Lemma checksum_ok b :
  length b = EDID_DATA_LENGTH -> Forall is_byte b ->
  let c := calculate_checksum b in
  length c = EDID_DATA_LENGTH /\ Forall is_byte c /\ sum_mod c = 0 /\
  take 127 c = take 127 b.
Proof.
  intros Hl Hb c. subst c. unfold calculate_checksum.
  change (foldl _ 0 (take (EDID_DATA_LENGTH - 1) b)) with (sum_mod (take 127 b)).
  set (s := sum_mod (take 127 b)). set (k := if negb (s =? 0) then 255 - s + 1 else s).
  pose proof (sum_mod_byte (take 127 b)) as Hs. fold s in Hs. unfold is_word in Hs. change (2 ^ 8) with 256 in Hs.
  assert (is_byte k /\ u8 (s + k) = 0) as [Hk Hz].
  { subst k. unfold is_word, wrap. change (2 ^ 8) with 256. destruct (s =? 0) eqn:E; simpl; bool_prop.
    - rewrite E. done.
    - replace (s + (255 - s + 1)) with 256 by lia. split; [lia|done]. }
  unfold EDID_DATA_LENGTH in *.
  assert (<[127%nat := k]> b = take 127 b ++ [k]) as Happ.
  { rewrite <- (take_drop 127 b) at 1. rewrite insert_app_r_alt by (rewrite length_take; lia).
    rewrite length_take, Hl. simpl. f_equal.
    assert (length (drop 127 b) = 1%nat) as H1 by (rewrite length_drop; lia).
    destruct (drop 127 b) as [|x [|y r]]; done. }
  split_and!.
  - by rewrite length_insert.
  - by apply Forall_insert.
  - rewrite Happ, sum_mod_app. simpl. fold s. done.
  - rewrite Happ. apply take_app_length'. rewrite length_take. lia.
Qed.

(** * The bytes *)

Lemma lsb_byte x : is_byte (lsb x).
Proof.
  unfold lsb. change 0xFF with (2 ^ 8 - 1). rewrite land_ones_mod by lia. by apply Z.mod_pos_bound.
Qed.

Lemma land_range x k : 0 <= k -> 0 <= Z.land x (2 ^ k - 1) < 2 ^ k.
Proof. intros. rewrite land_ones_mod by done. apply Z.mod_pos_bound. lia. Qed.

Lemma lor_of_bytes a b : is_byte a -> is_byte b -> is_byte (Z.lor a b).
Proof. apply lor_range. lia. Qed.

Lemma msb_byte x m : m = 0x0F \/ m = 0x03 -> is_byte (msb x m).
Proof.
  unfold msb, is_word. change (2 ^ 8) with 256. intros [-> | ->].
  - pose proof (land_range (Z.shiftr x 8) 4 ltac:(lia)) as H.
    change (2 ^ 4 - 1) with 0x0F in H. change (2 ^ 4) with 16 in H. lia.
  - pose proof (land_range (Z.shiftr x 8) 2 ltac:(lia)) as H.
    change (2 ^ 2 - 1) with 0x03 in H. change (2 ^ 2) with 4 in H. lia.
Qed.

Create HintDb edid.
#[local] Hint Resolve lor_of_bytes lsb_byte msb_byte Forall_insert splice_bytes Forall_take Forall_drop
  le_bytes_bytes : edid.
#[local] Hint Extern 1 (is_word 8 (wrap 8 _)) => (by apply wrap_range) : edid.

Lemma header_bytes b : Forall is_byte b -> Forall is_byte (populate_header b).
Proof.
  intros. unfold populate_header. repeat apply Forall_insert; repeat apply splice_bytes; try done.
  - repeat constructor; done.
  - apply Forall_rev. auto with edid.
  - auto with edid.
  - auto with edid.
Qed.

Lemma aspect_ratio_byte w h : is_byte (default 0 (aspect_ratio_bits w h)).
Proof. unfold aspect_ratio_bits. repeat case_bool_decide; done. Qed.

Lemma standard_timings_bytes b : Forall is_byte b -> Forall is_byte (populate_standard_timings b).
Proof.
  unfold populate_standard_timings. generalize (imap pair RESOLUTIONS) as l. intros l. revert b.
  induction l as [|[i [w h]] l IH]; intros b Hb; simpl; [done|].
  apply IH. apply Forall_insert; [apply Forall_insert; [done|by apply wrap_range]|apply aspect_ratio_byte].
Qed.

Lemma detailed_timing_bytes b i : Forall is_byte b -> Forall is_byte (populate_detailed_timing b i).
Proof.
  intros Hb. unfold populate_detailed_timing.
  repeat apply Forall_insert; [apply splice_bytes; auto with edid|..].
  all: try apply lsb_byte. all: auto 8 with edid.
Qed.

Lemma on_block_bytes b from upto f :
  Forall is_byte b -> (forall c, Forall is_byte c -> Forall is_byte (f c)) ->
  Forall is_byte (on_block b from upto f).
Proof. intros Hb Hf. apply splice_bytes; [done|]. by apply Hf, Forall_take, Forall_drop. Qed.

▸ WHAT THIS TASK INVOLVES
Look back at the entries above and repeat, unchanged, every line from the line holding "let c := calculate_checksum b in" through the line holding "- by rewrite length_insert.".

▸ YOUR RESPONSE
  let c := calculate_checksum b in
  length c = EDID_DATA_LENGTH /\ Forall is_byte c /\ sum_mod c = 0 /\
  take 127 c = take 127 b.
Proof.
  intros Hl Hb c. subst c. unfold calculate_checksum.
  change (foldl _ 0 (take (EDID_DATA_LENGTH - 1) b)) with (sum_mod (take 127 b)).
  set (s := sum_mod (take 127 b)). set (k := if negb (s =? 0) then 255 - s + 1 else s).
  pose proof (sum_mod_byte (take 127 b)) as Hs. fold s in Hs. unfold is_word in Hs. change (2 ^ 8) with 256 in Hs.
  assert (is_byte k /\ u8 (s + k) = 0) as [Hk Hz].
  { subst k. unfold is_word, wrap. change (2 ^ 8) with 256. destruct (s =? 0) eqn:E; simpl; bool_prop.
    - rewrite E. done.
    - replace (s + (255 - s + 1)) with 256 by lia. split; [lia|done]. }
  unfold EDID_DATA_LENGTH in *.
  assert (<[127%nat := k]> b = take 127 b ++ [k]) as Happ.
  { rewrite <- (take_drop 127 b) at 1. rewrite insert_app_r_alt by (rewrite length_take; lia).
    rewrite length_take, Hl. simpl. f_equal.
    assert (length (drop 127 b) = 1%nat) as H1 by (rewrite length_drop; lia).
    destruct (drop 127 b) as [|x [|y r]]; done. }
  split_and!.
  - by rewrite length_insert.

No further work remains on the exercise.